6 memorials built by women—and the love stories behind them
One was a wonder of the ancient world; another inspired the Taj Mahal. The stories behind these monuments have stood the test of time.
While many fine buildings were famously constructed by men to celebrate their beloveds—from India’s Taj Mahal to Italy’s Torrechiara Castle—there are few such tributes commissioned by women. Those that do exist were built by women who had to buck tradition or challenge societal norms.
In order to honor their darlings with temples, tombs, sculptures, and stepwells, they broke royal customs, protested equality laws, or shifted architectural trends. Here are six sites around the world where women have dared to memorialize their love.

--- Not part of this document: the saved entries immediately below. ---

Lemma side_bw_unresolved parsed a ai :
  ai ∉ name <$> interfaces_of parsed a → side_bw parsed a ai = 100000.
Proof.
  intros Hn. unfold side_bw.
  replace (filter (λ intf, name intf = ai) (interfaces_of parsed a))
    with (@nil InterfaceSpec); [done|].
  symmetry. apply filter_none. intros x Hx Hname.
  apply Hn, list_elem_of_fmap. eauto.
Qed.

Lemma foldl_add_sum (f : Link → Z) ls acc :
  foldl (λ cap l, cap + f l) acc ls = acc + sum_Z (f <$> ls).
Proof.
  unfold sum_Z. revert acc.
  induction ls as [|l ls IH]; intros acc; simpl; [lia|].
  rewrite IH. symmetry. apply Z.add_assoc.
Qed.

Lemma links_capacity_sum parsed ls :
  links_capacity parsed ls = sum_min_bw parsed ls.
Proof.
  unfold links_capacity, sum_min_bw. rewrite foldl_add_sum, Z.add_0_l.
  f_equal. apply list_fmap_ext. intros _ [[[a ai] b] bi] _. simpl.
  by rewrite !resolve_bw_side.
Qed.

Lemma adj_annotate parsed G z :
  adj (annotate parsed G) z = prod_map id (annotate_edge parsed) <$> adj G z.
Proof.
  unfold adj, annotate. simpl.
  induction (g_edge G) as [|[[u v] d] es IH]; simpl; [done|].
  repeat case_decide; simpl; by f_equal.
Qed.

Lemma nodes_annotate parsed G : nodes (annotate parsed G) = nodes G.
Proof. done. Qed.

Lemma neighbors_annotate parsed G z :
  neighbors (annotate parsed G) z = neighbors G z.
Proof.
  unfold neighbors. rewrite adj_annotate, <- list_fmap_compose.
  apply list_fmap_ext. by intros _ [] _.
Qed.

Lemma edges_from_annotate parsed G seen ns :
  edges_from (annotate parsed G) seen ns
  = prod_map id (annotate_edge parsed) <$> edges_from G seen ns.
Proof.
  revert seen. induction ns as [|n ns IH]; intros seen; simpl; [done|].
  rewrite fmap_app, IH, adj_annotate. f_equal.
  induction (adj G n) as [|[nbr d] l IHl]; simpl; [done|].
  case_decide; simpl; by f_equal.
Qed.

Lemma edges_annotate parsed G :
  edges (annotate parsed G)
  = prod_map id (annotate_edge parsed) <$> edges G.
Proof. apply edges_from_annotate. Qed.

(** Every edge of the built graph carries the annotation of its links. *)
Lemma edges_build_annotated parsed u v ed :
  (u, v, ed) ∈ edges (build_topology parsed) →
  ed = annotate_edge parsed ed.
Proof.
  unfold build_topology. rewrite edges_annotate.
  intros ([[u' v'] d] & [= -> -> ->] & _)%list_elem_of_fmap.
  done.
Qed.

(** C2, as amended: the capacity of every edge of the built graph is the sum
    over its link set of the smaller side bandwidth (100000 for a side whose
    interface name is not found), except that a sum of zero is replaced by
    100000. *)
Theorem C2_capacity_is_sum_or_default parsed u v ed :
  (u, v, ed) ∈ edges (build_topology parsed) →
  capacity_kbps ed
  = Some (if decide (sum_min_bw parsed (links ed) = 0) then 100000
          else sum_min_bw parsed (links ed)).
Proof.
  intros ->%edges_build_annotated. simpl. by rewrite links_capacity_sum.
Qed.

Lemma C2_capacity_witness :
  ("R1", "R2", mkEdgeAttr [("R1", "Fa0/1", "R2", "Fa0/1")] (Some 100000)
                          (Some [(1500, 1500)]))%string
    ∈ edges (build_topology parallel_net)
  ∧ Some 100000 = Some (if decide (sum_min_bw parallel_net
                              [("R1", "Fa0/1", "R2", "Fa0/1")%string] = 0)
                        then 100000
                        else sum_min_bw parallel_net
                               [("R1", "Fa0/1", "R2", "Fa0/1")%string]).
Proof.
  assert (H : ("R1", "R2", mkEdgeAttr [("R1", "Fa0/1", "R2", "Fa0/1")]
                             (Some 100000) (Some [(1500, 1500)]))%string
              ∈ edges (build_topology parallel_net)) by (vm_compute; left).
  split; [exact H|].
  exact (C2_capacity_is_sum_or_default parallel_net _ _ _ H).
Defined.

(** C2 as stated fails: on [zero_bw_net] the only edge has one link whose
    sides both have bandwidth 0; the sum is 0 and the capacity 100000. *)
Lemma C2_counterexample :
  ¬ (∀ u v ed, (u, v, ed) ∈ edges (build_topology zero_bw_net) →
       capacity_kbps ed = Some (sum_min_bw zero_bw_net (links ed))).
Proof.
  intros H.
  specialize (H "R1" "R2"
    (mkEdgeAttr [("R1", "Fa0/0", "R2", "Fa0/0")] (Some 100000)
                (Some [(1500, 1500)]))%string).
  assert (Hin : ("R1", "R2",
                 mkEdgeAttr [("R1", "Fa0/0", "R2", "Fa0/0")] (Some 100000)
                            (Some [(1500, 1500)]))%string
                ∈ edges (build_topology zero_bw_net)) by (vm_compute; left).
  specialize (H Hin). vm_compute in H. discriminate H.
Qed.

(** ** The rules of [detect_issues] *)

Lemma counter_incr_get c x k :
  counter_get (counter_incr x c) k
  = if decide (x = k) then counter_get c k + 1 else counter_get c k.
Proof.
  induction c as [|[k' n] c IH]; simpl.
  - by destruct (decide (x = k)).
  - destruct (decide (k' = x)) as [->|Hne]; simpl.
    + by destruct (decide (x = k)).
    + rewrite IH.
      destruct (decide (k' = k)) as [->|]; [|done].
      by rewrite decide_False.
Qed.

Lemma counter_incr_keys c x :
  (counter_incr x c).*1 = c.*1 ++ (if decide (x ∈ c.*1) then [] else [x]).
Proof.
  induction c as [|[k' n] c IH]; simpl; [done|].
  destruct (decide (k' = x)) as [->|Hne]; simpl.
  - rewrite decide_True by (apply elem_of_cons; by left). by rewrite app_nil_r.
  - f_equal. etrans; [exact IH|]. f_equal.
    destruct (decide (x ∈ c.*1)) as [Hin|Hnin].
    + rewrite decide_True; [done|]. apply elem_of_cons. by right.
    + rewrite decide_False; [done|]. intros [->|]%elem_of_cons; done.
Qed.

Lemma Counter_snoc l x : Counter (l ++ [x]) = counter_incr x (Counter l).
Proof. unfold Counter. by rewrite foldl_snoc. Qed.

Lemma Counter_get l k : counter_get (Counter l) k = occurrences k l.
Proof.
  unfold occurrences.
  induction l as [|x l IH] using rev_ind; [done|].
  rewrite Counter_snoc, counter_incr_get, IH, filter_app, length_app.
  rewrite filter_cons, filter_nil. repeat case_decide; simpl; lia.
Qed.

Lemma Counter_keys_NoDup l : NoDup (Counter l).*1.
Proof.
  induction l as [|x l IH] using rev_ind; [constructor|].
  rewrite Counter_snoc, counter_incr_keys. case_decide.
  - by rewrite app_nil_r.
  - apply NoDup_app. split; [done|]. split; [|apply NoDup_singleton].
    intros y Hy ->%list_elem_of_singleton. done.
Qed.

Lemma Counter_keys l k : k ∈ (Counter l).*1 ↔ k ∈ l.
Proof.
  revert k. induction l as [|x l IH] using rev_ind; intros k; [done|].
  rewrite Counter_snoc, counter_incr_keys, !elem_of_app, IH.
  rewrite list_elem_of_singleton. case_decide as Hx.
  - rewrite elem_of_nil. apply IH in Hx. split.
    + intros [Hk|Hk]; [by left|done].
    + intros [Hk| ->]; by left.
  - by rewrite list_elem_of_singleton.
Qed.

Lemma counter_get_elem c k n :
  NoDup c.*1 → (k, n) ∈ c → counter_get c k = n.
Proof.
  induction c as [|[k' n'] c IH]; simpl; [by intros _ ?%elem_of_nil|].
  intros [Hk Hnd]%NoDup_cons Hin. case_decide; subst.
  - apply elem_of_cons in Hin as [[= ->]|Hin]; [done|].
    exfalso. apply Hk. apply list_elem_of_fmap. by exists (k, n).
  - apply elem_of_cons in Hin as [[= -> ->]|Hin]; [done|]. by apply IH.
Qed.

The Royal Mausoleum at Frogmore, England
When Queen Victoria’s 42-year-old husband, Prince Albert, died suddenly from illness in 1861, the queen was inconsolable.
“She spent the rest of her life honoring his memory—draping herself and her court in black, withdrawing from public and social engagements, and surrounding herself with images of her late husband,” says British historian Tracy Borman, author of Crown & Sceptre: A New History of the British Monarchy. “The grieving queen also sought solace by commissioning statues and memorials in his memory.”
Soon after Albert’s death, the queen began work on a mausoleum at Frogmore, a royal estate near Windsor Castle, which wasn’t completed until 1871. Albert was laid to rest here and she was buried next to him in 1901, a departure from the royal tradition of being interred at Westminster Abbey or St. George’s Chapel in Windsor.
Tourists cannot enter the tomb. But they can view the stately building from the manicured grounds of adjacent Frogmore House, which will reopen to the public later this year. If they could see inside, they’d find a colorful interior inspired by Albert’s passion for Italian Renaissance art and, as its centerpiece, a splendid sarcophagus topped by marble effigies of the queen with her beloved Albert at her side.
Kodai-ji Temple, Japan
In the forested foothills of Kyoto’s Higashiyama Mountains, a graceful temple commemorates the son of a peasant who rose to become a samurai and helped unify Japan after centuries of feudal warfare. His name was Toyotomi Hideyoshi.
One of Kyoto’s most visited temples, Kodai-ji was commissioned by Hideyoshi’s grieving wife, Kita-no-Mandokoro, after his death in 1598. Also known as Nene, this widow became a Buddhist nun and lived for 19 years at Kodai-ji, where her grave is located. Although Hideyoshi was buried at a different site in Kyoto, his spirit resides at Kodai-ji with his wife, says David L. Howell, professor of Japanese history at Harvard University.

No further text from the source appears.